Emília Nuñez e Anna Cunha nos trazem este livro-imagem sensível e cheio de silêncios que falam calmamente... São duas narrativas paralelas que se espelham: o ritmo de uma árvore, um pomar, com o tempo paciente do plantar e do florescer, e a descoberta e manutenção da leitura nutrida por gestos de cuidado, presença e histórias compartilhadas.

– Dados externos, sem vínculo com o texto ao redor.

(** * Augmented-memory streaming self-attention

    A shallow embedding of
    [fairseq/models/speech_to_text/modules/augmented_memory_attention.py]:
    the attention suppression filter, the augmented-memory multi-head
    attention operator, the transformer layer around it and the
    convolutional-transformer encoder that drives the layers.

    Tensors are rank-3 arrays stored row-major, as contiguous torch
    tensors are.  The floating-point arithmetic of torch is an interface
    ([FloatOps]); the few IEEE-754 facts some proofs rely on are the laws
    [FloatLaws].  Tensors are taken at dtype float32, the toolkit's
    default, for which [.float()] and [.type_as(...)] are identities.
    Python exceptions are the [Raise] results of the monad [result]. *)

From Stdlib Require Import List Arith ZArith QArith Qcanon Lia Lra Lqa Bool.
Import ListNotations.
Close Scope Qc_scope.
Close Scope Q_scope.

Set Implicit Arguments.

(* ================================================================== *)
(** * Part I: definitions *)
(* ================================================================== *)

(** ** Python exceptions *)

Inductive error : Type :=
| RuntimeError      (* torch shape errors *)
| AssertionError
| IndexError
| TypeError
| ZeroDivisionError.

Inductive result (A : Type) : Type :=
| Ok (a : A)
| Raise (e : error).

Arguments Ok {A} a.
Arguments Raise {A} e.

Definition bind {A B : Type} (m : result A) (k : A -> result B) : result B :=
  match m with
  | Ok a => k a
  | Raise e => Raise e
  end.

Notation "x <- m ;; k" := (bind m (fun x => k))
  (at level 61, m at next level, right associativity).

Definition assert (b : bool) : result unit :=
  if b then Ok tt else Raise AssertionError.

(** What a call returns, the state it leaves aside. *)
Definition returned {A S : Type} (r : result (A * S)) : result A :=
  p <- r ;; Ok (fst p).

(** ** The floating-point interface *)

Class FloatOps (F : Type) : Type := {
  fzero : F;
  fone : F;
  feps : F;                     (* the literal 1e-8 *)
  neg_inf : F;                  (* float('-inf') *)
  fadd : F -> F -> F;
  fsub : F -> F -> F;
  fmul : F -> F -> F;
  fdiv : F -> F -> F;
  fmax : F -> F -> F;
  fsqrt : F -> F;
  fexp : F -> F;
  ftanh : F -> F;
  flt : F -> F -> bool;         (* x < y, false on NaN *)
  is_nan : F -> bool;
  is_finite : F -> bool;        (* neither NaN nor an infinity *)
  fnonzero : F -> bool;         (* x.to(torch.bool): x != 0 *)
  fof_nat : nat -> F;           (* an integer as a float *)
  fround : F -> Z               (* x.round().long() *)
}.

(** A score: a finite number, or the negative infinity of a mask. *)
Definition is_score {F : Type} {ops : FloatOps F} (x : F) : Prop :=
  is_finite x = true \/ x = neg_inf.

(** [0 <= x], an infinity included. *)
Definition nonneg {F : Type} {ops : FloatOps F} (x : F) : Prop :=
  x = fzero \/ flt fzero x = true.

Sem recorrer às palavras porque elas existem em nossa mente, a obra convida aos leitores construírem relações e sentidos a partir das imagens. O que esse texto-tecido então nos revela? A metáfora é clara: formar um leitor é cultivar um jardim, com suas exigências de tempo, afeto, presença e constância. Ao mostrar que a vida é percorrida entre livros, colo e cotidiano, o livro também presta uma delicada homenagem às pessoas que mediam esse encontro entre criança e leitura, sobretudo às mulheres e professoras. É no vínculo que as histórias ganham raízes.
Obra vencedora do Prêmio Jabuti 2023, esta é uma leitura que pede pausa, observação e troca. Perfeita para ser vivida em conjunto, página a página, permitindo que outros detalhes e significados floresçam no olhar de quem lê.